I'm trying my hand at the iPhone course from Stanford on iTunes U and I'm a bit confused about pointers. In the first assignment, I tried doing something like this

NSString *processName = [[NSProcessInfo processInfo] processName]; NSInteger *processID = [[NSProcessInfo processInfo] processIdentifier]; 

Which generated an error, after tinkeing around blindly, I discovered that it was the * in the NSInteger line that was causing the problem.

So I obviously don't understand what's happening. I'll explain how I think it works and perhaps someone would be kind enough to point out the flaw.

Unlike in web development, I now need to worry about memory, well, more so than in web development. So when I create a variable, it gets allocated a bit of memory somewhere (RAM I assume). Instead of passing the variable around, I pass a pointer to that bit of memory around. And pointers are declared by prefixing the variable name with *.

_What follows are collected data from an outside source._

(** * Geo-SInC, UNAVCO2022: LOS geometry and two-component velocity decomposition

    A shallow embedding of the numeric cells of two notebooks:

    - [simple_los_decomposition_berkeley_landslides.ipynb] (section 4.4):
      the line-of-sight vectors of two viewing geometries, the design
      matrix [P], the factor [PTPinv] and the loop over the landslides;
    - [process_quadtree_output.ipynb] (section 3.1): the unit LOS columns
      written to the okinv table.

    NumPy's double-precision arrays are read as arrays of real numbers:
    [np.cos], [np.sin], [np.matmul], [np.linalg.inv] are the exact
    operations on [R], so a statement proved here holds of the binary64
    program up to rounding.  Rounding also decides what the exact model
    cannot: whether the inversion of a (nearly) singular [P^T P] raises
    or returns, and whether a product overflows.  Statements about the
    inverse therefore assume that [P^T P] is regular, and those about
    the numbers it yields a well-conditioned design matrix and bounded
    data ([well_conditioned], [bounded]); module [F64] evaluates the
    loop body in binary64 itself where overflow matters.
    Python exceptions are values of a result type, named by their class.

    The notebooks are sequences of top-level statements.  Cells are
    cited by their saved execution count, [In [n]].  The expressions
    that the specification names [compute_los_vector],
    [build_design_matrix], [decompose] and [decompose_many] are the
    notebook's inline expressions with their variables as parameters. *)

From Stdlib Require Import String Reals Machin Factorial Lra Lia List Psatz.
From Stdlib Require Import Permutation.
From Stdlib Require Floats.
Import ListNotations.
Open Scope R_scope.

(** ** Python outcomes: a value or a raised exception *)

Module Py.

Inductive result (A : Type) : Type :=
| Ok (a : A)
| Raise (cls : string).

Arguments Ok {A} a.
Arguments Raise {A} cls.

Definition bind {A B : Type} (m : result A) (k : A -> result B) : result B :=
  match m with
  | Ok a => k a
  | Raise cls => Raise cls
  end.

(** Running a list of computations in order, stopping at the first
    exception: the outcome of a [for] loop that collects one value per
    iteration. *)
Fixpoint for_each {A B : Type} (body : A -> result B) (l : list A)
  : result (list B) :=
  match l with
  | [] => Ok []
  | x :: l' =>
      bind (body x) (fun y =>
      bind (for_each body l') (fun ys => Ok (y :: ys)))
  end.

Definition returns {A : Type} (m : result A) : Prop := exists a, m = Ok a.

(** Exception classes the notebooks can meet. *)
Definition LinAlgError : string := "LinAlgError"%string.
Definition ValueError : string := "ValueError"%string.
Definition IndexError : string := "IndexError"%string.

Definition DimensionMismatchError : string := "DimensionMismatchError"%string.
Definition InvalidInputError : string := "InvalidInputError"%string.

End Py.

Import Py.

Notation "x <- m ;; k" := (bind m (fun x => k))
  (at level 61, m at next level, right associativity).

(** ** The NumPy operations the notebooks call, at the shapes they call them *)

Module Np.

(** [np.radians(x)]: degrees to radians. *)
Definition radians (deg : R) : R := deg * (PI / 180).

(** A one-dimensional array. *)
Definition array := list R.

(** [a[i]] on a one-dimensional array. *)
Definition getitem (a : array) (i : nat) : result R :=
  match nth_error a i with
  | Some x => Ok x
  | None => Raise IndexError
  end.

(** An array of shape (N,2): its N rows. *)
Definition mat_N2 := list (R * R).
(** An array of shape (2,N): its N columns. *)
Definition mat_2N := list (R * R).
(** An array of shape (M,1), a column of M numbers. *)
Definition col := list R.
(** Shapes (2,2), by rows, and (2,1). *)
Definition mat_22 : Type := (R * R) * (R * R).
Definition col_2 : Type := R * R.

(** [P.T]: the transposed view of the same N pairs, each row of [P]
    becoming a column. *)
Definition T (P : mat_N2) : mat_2N := P.
Lemma malloc_small_strong st g fuel c :
  inv st g -> 0 <= c < CLASS_NUM ->
  let m :=
    (let* bin := get_heap c in
     let* r := malloc_walk fuel (head bin) in
     if negb (r =? 0) then ret r
     else
       let* alloc := get_pageblock (class_pages c) in
       if alloc =? 0 then ret 0
       else
         let* tid := gets (fun st => thread_id (thread_data st)) in
         let* page := page_internal_init alloc c (class_pages c) tid in
         insert_front_dq c page;;;
         page_internal_alloc fuel page) in
  (m st = OutOfFuel /\ (fuel < length (g_list g c))%nat)
  \/ exists p st' g',
       m st = Ok (p, st') /\ inv st' g'
       /\ (forall q, live_in g q -> live_in g' q)
       /\ (p <> 0 ->
           ~ live_in g p
           /\ exists b, b ∈ g_list g' c /\ p ∈ g_live g' b).
Proof.
  intros Hinv Hc m. unfold m. clear m.
  destruct (inv_heaps _ _ Hinv c Hc) as (h & Hh & Hdl & Hnd & Hroles).
  rewrite (bind_Ok _ _ _ _ _ (get_heap_run _ _ _ Hh)).
  destruct Hdl as (Hhd & _ & Hd). rewrite Hhd.
  destruct (malloc_walk_inv st g c Hinv Hc _ 0 fuel Hd (fun b H => H))
    as [[Ho Hlt]|(r & st1 & Hw & Hcase)].
  { left. unfold bind at 1. rewrite Ho. split; [reflexivity|exact Hlt]. }
  right. rewrite (bind_Ok _ _ _ _ _ Hw).
  destruct Hcase as [[-> ->]|(Hr0 & Hr16 & b & k & fr & Hb & Hinv1)].
  2:{ destruct (Z.eqb_spec r 0) as [E|_]; [contradiction|]. cbn [negb].
      eexists _, _, _. split; [reflexivity|]. split; [exact Hinv1|].
      destruct (live_in_new g b k fr r c Hc Hb) as [Hnew Hold].
      split; [exact Hold|]. intros _.
      split; [exact (fresh_in_block _ _ _ _ _ _ _ Hinv1 Hc Hb)|].
      exists b. gst. rewrite fupd_eq. split; [exact Hb|ehere]. }
  cbn [Z.eqb negb].
  destruct (get_pageblock_inv st g c Hinv Hc)
    as (a & st2 & Hget & [[-> Hinv2]
                         |(Ha0 & g2 & Hinv2 & Hrole2 & Hmp2 & Hsame)]).
  { rewrite (bind_Ok _ _ _ _ _ Hget). cbn [Z.eqb].
    exists 0, st2, g. split; [reflexivity|]. split; [exact Hinv2|].
    split; [intros q Hq; exact Hq|]. intros E. contradiction. }
  rewrite (bind_Ok _ _ _ _ _ Hget).
  destruct (Z.eqb_spec a 0) as [E|_]; [contradiction|].
  unfold gets at 1. unfold bind at 1.
  destruct (install_block st2 g2 c a Hinv2 Hc Hrole2 Hmp2)
    as (st3 & st4 & Hinit & Hins & Htid & Hinv4).
  rewrite (bind_Ok _ _ _ _ _ Hinit).
  rewrite (bind_Ok _ _ _ _ _ Hins).
  set (g4 := set_g_block a 0 [] []
               (set_g_role (fupd (g_role g2) a (Some (InClass c)))
                  (set_g_list (fupd (g_list g2) c (a :: g_list g2 c)) g2)))
    in *.
  assert (Ha4 : a ∈ g_list g4 c).
  { unfold g4. gst. rewrite fupd_eq. ehere. }
  assert (Hlive4 : forall q, live_in g q -> live_in g4 q).
  { intros q Hq. apply (same_heap_live _ _ _ Hsame) in Hq.
    destruct Hq as [Hl|(c' & b' & Hc' & Hb' & Hq)]; [left; exact Hl|].
    right. exists c', b'. unfold g4. gst. split; [exact Hc'|].
    assert (Hne : b' <> a).
    { intros ->. destruct (heap_block _ _ _ _ Hinv2 Hc' Hb') as [Hr _].
      pose proof (role_apart _ _ _ _ Hrole2 Hr). discriminate. }
    split.
    - unfold fupd at 1. destruct (decide (c' = c)) as [->|_]; [|exact Hb'].
      efurther. exact Hb'.
    - rewrite fupd_ne by exact Hne. exact Hq. }
  destruct (alloc_in_block st4 g4 c a fuel Hinv4 Hc Ha4)
    as (r & st5 & Hrun & [[-> ->]|(Hr0 & Hr16 & k & fr & Hinv5)]).
  - exists 0, st4, g4. split; [exact Hrun|]. split; [exact Hinv4|].
    split; [exact Hlive4|]. intros E. contradiction.
  - eexists r, st5, _. split; [exact Hrun|]. split; [exact Hinv5|].
    destruct (live_in_new g4 a k fr r c Hc Ha4) as [Hnew Hold].
    split; [intros q Hq; apply Hold, Hlive4, Hq|].
    intros _. split.
    + intros Hl. apply (fresh_in_block _ _ _ _ _ _ _ Hinv5 Hc Ha4).
      apply Hlive4. exact Hl.
    + exists a. gst. rewrite fupd_eq. split; [exact Ha4|ehere].
Qed.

Assuming I'm right, what puzzles me is why don't I need to do that for NSInteger?

like image 744
gargantuan Avatar asked Jun 18 '09 17:06

gargantuan


1 Answers

NSInteger is a primitive type, which means it can be stored locally on the stack. You don't need to use a pointer to access it, but you can if you want to. The line:

NSInteger *processID = [[NSProcessInfo processInfo] processIdentifier]; 

returns an actual variable, not its address. To fix this, you need to remove the *:

NSInteger processID = [[NSProcessInfo processInfo] processIdentifier]; 

You can have a pointer to an NSInteger if you really want one:

NSInteger *pointerToProcessID = &processID; 

The ampersand is the address of operator. It sets the pointer to the NSInteger equal to the address of the variable in memory, rather than to the integer in the variable.